Cuando el presidente Joe Biden viajó a Michigan en septiembre para caminar por el piquete con los trabajadores automotrices en huelga, fue elogiado por hacer un “poderoso“Gesto en apoyo a la apuesta del United Auto Workers (UAW) por salarios más altos.
Al poner su pulgar presidencial en la balanza, Biden podría haber ayudado a inclinar las negociaciones a favor del UAW. Al mismo tiempo, parece haber socavado sin darse cuenta uno de los grandes objetivos de política climática de su administración.
Ford y General Motors (GM), dos de los tres fabricantes de automóviles que llegó a un acuerdo con el UAW el mes pasado para poner fin a la huelga, han anunciado planes esta semana para reducir futuras inversiones en la producción de vehículos eléctricos (EV). Ambas compañías han citado los costos laborales más altos creados por el nuevo contrato sindical como un factor motivador para reducir costos, y las líneas de producción de vehículos eléctricos parecen ser algunos de los principales objetivos; tal vez no sea una sorpresa, dadas las mediocres ventas de vehículos eléctricos.
El nuevo contrato laboral le costará a Ford 8.800 millones de dólares hasta 2028, cuando expire, y agregará alrededor de 900 dólares al costo de cada vehículo nuevo, CNBC reportado Jueves.
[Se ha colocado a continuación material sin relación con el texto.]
Fixpoint band_loop (patterns : list regex) (title : string) : option string :=
  match patterns with
  | [] => None
  | pattern :: patterns' =>
      match search false pattern title with
      | Some mt =>
          if truthy (group 1 mt) then
            let band_name := strip (grp 1 mt) in
            if (2 <? String.length band_name) && negb (in_list (lower band_name) band_stoplist)
            then Some band_name
            else band_loop patterns' title
          else band_loop patterns' title
      | None => band_loop patterns' title
      end
  end.

Definition extract_band_from_title (title : string) : option string :=
  match title with
  | EmptyString => None
  | _ => band_loop band_patterns title
  end.

(** *** extract_venue_from_title *)

(** (?:\s+on\s|\s+\[|\s+\d{4}|$) *)
Definition venue_stop : regex :=
  Alt (cat ([sp1] ++ lit "on" ++ [Chr Space]))
 (Alt (cat [sp1; ch "["])
 (Alt (cat [sp1; dN 4])
      Eol))%list.

Definition venue_patterns : list regex :=
  [ (* @\s+([^(]+?)\s*\( *)
    cat [ch "@"; sp1; Group 1 (Rep (NoneOf "(") 1 None false); sp0; ch "("];
    (* @\s+(.+?)(?:\s+on\s|\s+\[|\s+\d{4}|$) *)
    cat [ch "@"; sp1; Group 1 (Rep Dot 1 None false); venue_stop];
    (* \bat\s+([^(]+?)\s*\( *)
    cat ([WordB] ++ lit "at" ++ [sp1; Group 1 (Rep (NoneOf "(") 1 None false); sp0; ch "("]);
    (* \bat\s+(.+?)(?:\s+on\s|\s+\[|\s+\d{4}|$) *)
    cat ([WordB] ++ lit "at" ++ [sp1; Group 1 (Rep Dot 1 None false); venue_stop]);
    (* live\s+at\s+([^(]+?)\s*\( *)
    cat (lit "live" ++ [sp1] ++ lit "at"
         ++ [sp1; Group 1 (Rep (NoneOf "(") 1 None false); sp0; ch "("]);
    (* live\s+at\s+(.+?)(?:\s+on\s|\s+\[|\s+\d{4}|$) *)
    cat (lit "live" ++ [sp1] ++ lit "at"
         ++ [sp1; Group 1 (Rep Dot 1 None false); venue_stop]) ]%list.

(** \s*\([^)]*\) *)
Definition paren_re : regex :=
  cat [sp0; ch "("; Rep (NoneOf ")") 0 None true; ch ")"].

Fixpoint venue_loop (patterns : list regex) (title : string) : option string :=
  match patterns with
  | [] => None
  | pattern :: patterns' =>
      match search true pattern title with
      | Some mt =>
          if truthy (group 1 mt) then
            let venue := strip (grp 1 mt) in
            let venue := strip (sub_empty false paren_re venue) in
            if 2 <? String.length venue then Some venue
            else venue_loop patterns' title
          else venue_loop patterns' title
      | None => venue_loop patterns' title
      end
  end.

Definition extract_venue_from_title (title : string) : option string :=
  match title with
  | EmptyString => None
  | _ => venue_loop venue_patterns title
  end.

(** *** extract_date_from_title *)

Definition date_patterns : list (regex * string) :=
  [ (Group 1 (cat [dN 4; ch "-"; dN 2; ch "-"; dN 2]), "%Y-%m-%d");
    (Group 1 (cat [d12; ch "/"; d12; ch "/"; dN 4]), "%m/%d/%Y");
    (Group 1 (cat [d12; ch "."; d12; ch "."; dN 4]), "%m.%d.%Y");
    (Group 1 (cat [d12; ch "/"; d12; ch "/"; dN 2]), "%m/%d/%y");
    (Group 1 (cat [d12; ch "."; d12; ch "."; dN 2]), "%m.%d.%y");
    (Group 1 (dN 4), "%Y") ].

Fixpoint date_loop (patterns : list (regex * string)) (title : string) : option string :=
  match patterns with
  | [] => None
  | (pattern, date_format) :: patterns' =>
      match search false pattern title with
      | Some mt =>
          let date_str := grp 1 mt in
          if String.eqb date_format "%Y" then Some (date_str ++ "-01-01")
          else if endswith date_format "%y" then
            match strptime date_str date_format with
            | Some parsed => Some (format_date parsed)
            | None => date_loop patterns' title          (* except ValueError: continue *)
            end
          else
            match strptime date_str date_format with
            | Some parsed => Some (format_date parsed)
            | None => date_loop patterns' title
            end
      | None => date_loop patterns' title
      end
  end.

Definition extract_date_from_title (title : string) : option string :=
  match title with
  | EmptyString => None
  | _ => date_loop date_patterns title
  end.

(** *** standardize_date *)

Definition mmddyy_re : regex :=     (* ^(\d{1,2})/(\d{1,2})/(\d{2})$ *)
  cat [Bol; Group 1 d12; ch "/"; Group 2 d12; ch "/"; Group 3 (dN 2); Eol].
Definition mmddyyyy_re : regex :=   (* ^(\d{1,2})/(\d{1,2})/(\d{4})$ *)
  cat [Bol; Group 1 d12; ch "/"; Group 2 d12; ch "/"; Group 3 (dN 4); Eol].
Definition ddmmyy_re : regex :=     (* ^(\d{1,2})\.(\d{1,2})\.(\d{2})$ *)
  cat [Bol; Group 1 d12; ch "."; Group 2 d12; ch "."; Group 3 (dN 2); Eol].
Definition ddmmyyyy_re : regex :=   (* ^(\d{1,2})\.(\d{1,2})\.(\d{4})$ *)
  cat [Bol; Group 1 d12; ch "."; Group 2 d12; ch "."; Group 3 (dN 4); Eol].
Definition iso_date_re : regex :=   (* ^(\d{4}-\d{2}-\d{2})T *)
  cat [Bol; Group 1 (cat [dN 4; ch "-"; dN 2; ch "-"; dN 2]); ch "T"].
Definition yyyymmdd_re : regex :=   (* ^\d{4}-\d{2}-\d{2}$ *)
  cat [Bol; dN 4; ch "-"; dN 2; ch "-"; dN 2; Eol].
Definition yyyy_re : regex :=       (* ^\d{4}$ *)
  cat [Bol; dN 4; Eol].

Definition standardize_date (date_str : string) : string :=
  match date_str with
  | EmptyString => date_str
  | _ =>
  match rmatch false mmddyy_re date_str with
  | Some mt =>
      let month := grp 1 mt in let day := grp 2 mt in let year := grp 3 mt in
      let full_year := "20" ++ year in
      full_year ++ "-" ++ zfill 2 month ++ "-" ++ zfill 2 day
  | None =>
  match rmatch false mmddyyyy_re date_str with
  | Some mt =>
      let month := grp 1 mt in let day := grp 2 mt in let year := grp 3 mt in
      year ++ "-" ++ zfill 2 month ++ "-" ++ zfill 2 day
  | None =>
  match rmatch false ddmmyy_re date_str with
  | Some mt =>
      let day := grp 1 mt in let month := grp 2 mt in let year := grp 3 mt in
      let full_year := "20" ++ year in
      full_year ++ "-" ++ zfill 2 month ++ "-" ++ zfill 2 day
  | None =>
  match rmatch false ddmmyyyy_re date_str with
  | Some mt =>
      let day := grp 1 mt in let month := grp 2 mt in let year := grp 3 mt in
      year ++ "-" ++ zfill 2 month ++ "-" ++ zfill 2 day
  | None =>
  match rmatch false iso_date_re date_str with
  | Some mt => grp 1 mt
  | None =>
  match rmatch false yyyymmdd_re date_str with
  | Some _ => date_str
  | None =>
  match rmatch false yyyy_re date_str with
  | Some _ => date_str ++ "-01-01"
  | None => date_str                (* unrecognized: returned as-is *)
  end end end end end end end
  end.

(** *** The records *)

Inductive Issue : Type := missing_band | missing_venue | missing_date | bad_date_format.

Definition Issue_eqb (a b : Issue) : bool :=
  match a, b with
  | missing_band, missing_band | missing_venue, missing_venue
  | missing_date, missing_date | bad_date_format, bad_date_format => true
  | _, _ => false
  end.

(** One document of the search response; every field may be absent. *)
Record Item : Type := mkItem {
  item_identifier : option string;
  item_title : option string;
  item_band : option string;
  item_venue : option string;
  item_date : option string;
  item_publicdate : option string
}.

Record Current : Type := mkCurrent {
  cur_band : option string;
  cur_venue : option string;
  cur_date : option string
}.

(** An entry of metadata_issues.json.  [suggestions] is the JSON object, in
    insertion order. *)
Record IssueRecord : Type := mkIssue {
  identifier : string;
  title : string;
  current : Current;
  issues : list Issue;
  suggestions : list (string * string)
}.

Definition get_or (o : option string) (default : string) : string :=
  match o with
  | Some s => s
  | None => default
  end.

(** *** analyze_items: the date rules (the ``Check date issues'' block) *)

Definition check_date (date_to_check : option string) (title : string)
  : option (Issue * string) :=
  if negb (truthy date_to_check) then
    let suggested_date := extract_date_from_title title in
    if truthy suggested_date
    then Some (missing_date, get_or suggested_date "")
    else None
  else
    let raw := get_or date_to_check "" in
    let standardized_date := standardize_date raw in
    let title_date := extract_date_from_title title in
    if truthy title_date && endswith standardized_date "-01-01"
       && negb (endswith (get_or title_date "") "-01-01")
    then
      if negb (String.eqb standardized_date (get_or title_date ""))
      then Some (bad_date_format, get_or title_date "")
      else None
    else if negb (String.eqb standardized_date raw)
    then Some (bad_date_format, standardized_date)
    else None.

(** *** analyze_items: one iteration of the loop *)

Definition analyze_item (item : Item) : option IssueRecord :=
  let identifier := get_or (item_identifier item) "" in
  let title := get_or (item_title item) "" in
  let band := item_band item in
  let date := item_date item in
  let publicdate := item_publicdate item in
  let venue := item_venue item in
  let issues : list Issue := [] in
  let suggestions : list (string * string) := [] in
  let '(issues, suggestions) :=
    if negb (truthy band) then
      let suggested_band := extract_band_from_title title in
      if truthy suggested_band
      then (issues ++ [missing_band], suggestions ++ [("band", get_or suggested_band "")])%list
      else (issues, suggestions)
    else (issues, suggestions) in
  let '(issues, suggestions) :=
    if negb (truthy venue) then
      let suggested_venue := extract_venue_from_title title in
      if truthy suggested_venue
      then (issues ++ [missing_venue], suggestions ++ [("venue", get_or suggested_venue "")])%list
      else (issues, suggestions)
    else (issues, suggestions) in
  let date_to_check := or_else date publicdate in
  let '(issues, suggestions) :=
    match check_date date_to_check title with
    | Some (issue, suggested) =>
        (issues ++ [issue], suggestions ++ [("date", suggested)])%list
    | None => (issues, suggestions)
    end in
  match issues with
  | [] => None
  | _ => Some (mkIssue identifier title (mkCurrent band venue date_to_check)
                       issues suggestions)
  end.

Fixpoint analyze_items (items : list Item) : list IssueRecord :=
  match items with
  | [] => []
  | item :: items' =>
      match analyze_item item with
      | Some r => r :: analyze_items items'
      | None => analyze_items items'
      end
  end.

(** *** sort_issues_by_type *)

(** [set(l) == {x}] *)
Definition set_is (x : Issue) (l : list Issue) : bool :=
  match l with
  | [] => false
  | _ => forallb (Issue_eqb x) l
  end.

(** [x in set(l)] *)
Definition mem (x : Issue) (l : list Issue) : bool := existsb (Issue_eqb x) l.

Definition tier (l : list Issue) : nat :=
  if set_is bad_date_format l then 1
  else if mem missing_band l && mem missing_venue l then 2
  else if mem missing_band l && mem bad_date_format l then 3
  else if mem missing_venue l && mem bad_date_format l then 4
  else if set_is missing_band l then 5
  else if set_is missing_venue l then 6
  else 7.

Definition get_sort_key (issue : IssueRecord) : nat * string :=
  (tier (issues issue), identifier issue).

(** Python's ordering of [(int, str)] tuples. *)
Definition key_le (a b : nat * string) : bool :=
  (fst a <? fst b) || ((fst a =? fst b) && String.leb (snd a) (snd b)).
Lemma start_fetch_not_implemented_witness :
  invoke_method (Sample.unit_invoke "PUT" "http://x/y" []) = Some "PUT"
  /\ exists c o,
       Sample.run_start_fetch [] Sample.no_machines
         (Sample.unit_invoke "PUT" "http://x/y" [])
       = Some (Call_return_reply c)
       /\ Reply_call.status c = 501
       /\ perform_return_reply Sample.wml_compile Sample.ws_compile_data
            (Sample.accepted "Accept") Sample.remove_hop_headers
            Sample.get_content_type Sample.mark_transformation None 0 None
            Sample.error_requesting_back Sample.error_requesting
            Sample.no_machines c
          = Some o
       /\ emitted_status (emitted o) = 501
       /\ emitted_body (emitted o) = EmptyString.
Proof.
  split; [reflexivity|].
  destruct (start_fetch_not_implemented Sample.wml_compile Sample.ws_compile_data
              ["utf-8"] (Sample.accepted "Accept") (Sample.accepted "Accept-Charset")
              Sample.combine Sample.remove_hop_headers Sample.pack
              Sample.get_content_type Sample.mark_transformation
              Sample.name2method None "wap.example.org" "Kannel" "1.3.1" 0 None
              Sample.error_requesting_back Sample.error_requesting []
              Sample.no_machines (Sample.unit_invoke "PUT" "http://x/y" [])
              "PUT" "http://x/y" "http://x/y" eq_refl
              ltac:(discriminate) ltac:(discriminate) ltac:(discriminate)
              eq_refl eq_refl)
    as (c & o & H1 & H2 & _ & _ & _ & H6 & H7 & H8 & _).
  exists c, o. repeat (split; [assumption|]).
  apply H8. intros cv [<-|[<-|[]]]; discriminate.
Defined.

Lemma return_reply_sdu_enforced_witness :
  0 < 3
  /\ exists o,
       Sample.run_return_reply None 0 None Sample.no_machines 200 (Some "hello")
         (Some [("Content-Type", "text/plain")]) 3
         (Sample.session_invoke "GET" "http://x/" 3) 7 "http://x/" 0 []
       = Some o
       /\ octstr_len (emitted_body (emitted o)) <= 3.
Proof.
  split; [lia|]. eexists. split; [vm_compute; reflexivity|].
  refine (proj1 (return_reply_sdu_enforced Sample.wml_compile
            Sample.ws_compile_data (Sample.accepted "Accept")
            Sample.remove_hop_headers Sample.get_content_type
            Sample.mark_transformation None 0 None Sample.error_requesting_back
            Sample.error_requesting Sample.no_machines 200 (Some "hello")
            (Some [("Content-Type", "text/plain")]) 3
            (Sample.session_invoke "GET" "http://x/" 3) 7 "http://x/" 0 [] _ _ _));
    [lia|reflexivity].
Defined.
Durante una llamada con inversores esta semana, el director financiero John Lawler supuestamente dijo que Ford “encontraría productividad, eficiencia y reducciones de costos en toda la empresa”.
Por otra parte, Ford ha anunciado planes para posponer alrededor de $12 mil millones en las inversiones previstas en la producción de vehículos eléctricos. Eso incluye descartar los planes para construir una instalación de producción de baterías en Kentucky y posponer la expansión de una planta de vehículos eléctricos en Michigan.
La historia en GM parece ser bastante similar. Los nuevos costos laborales sumarán alrededor de $9.3 mil millones durante la vigencia del contrato con la UAW, y la compañía planea “compensar completamente los costos incrementales de nuestros nuevos acuerdos laborales”, según un informe del CBC esta semana. Parece que la producción de vehículos eléctricos y autónomos sufrirá un impacto significativo.
Ésta es más o menos exactamente la compensación que esperaban muchas personas fuera de la Casa Blanca. “El sindicato está pidiendo más dinero y menos horas a medida que la industria hace la transición a los vehículos eléctricos, pero las empresas establecidas están perdiendo dinero en la transición” a pesar de recibir generosos subsidios gubernamentales destinados a estimular la producción de vehículos eléctricos. RazónJoe Lancaster escribió el mes pasado. En ese entorno, “o los miembros del UAW pueden obtener un gran aumento o los fabricantes de automóviles pueden impulsar la transición a los vehículos eléctricos”.
Las matemáticas son bastante irrefutables. Vado perdió 4.500 millones de dólares en vehículos eléctricos este año y GM no espera obtener ganancias con ellos hasta al menos 2025. Cuando se enfrenta a costos laborales más altos, cualquier empresa primero buscaría recortar proyectos no rentables o fallidos.
Esto parece otra versión del error que cometió la administración Biden con paneles solares. Si bien la Casa Blanca ha aumentaron los subsidios para hacer la instalación de paneles solares en la azotea Más asequibletambién tiene mantuvo tarifas altas en paneles solares importados y sus componentes, lo que ha limitado la disponibilidad del mismo producto que la Casa Blanca quiere que compren más estadounidenses.
Existen compensaciones, incluso si no está dispuesto a reconocerlas.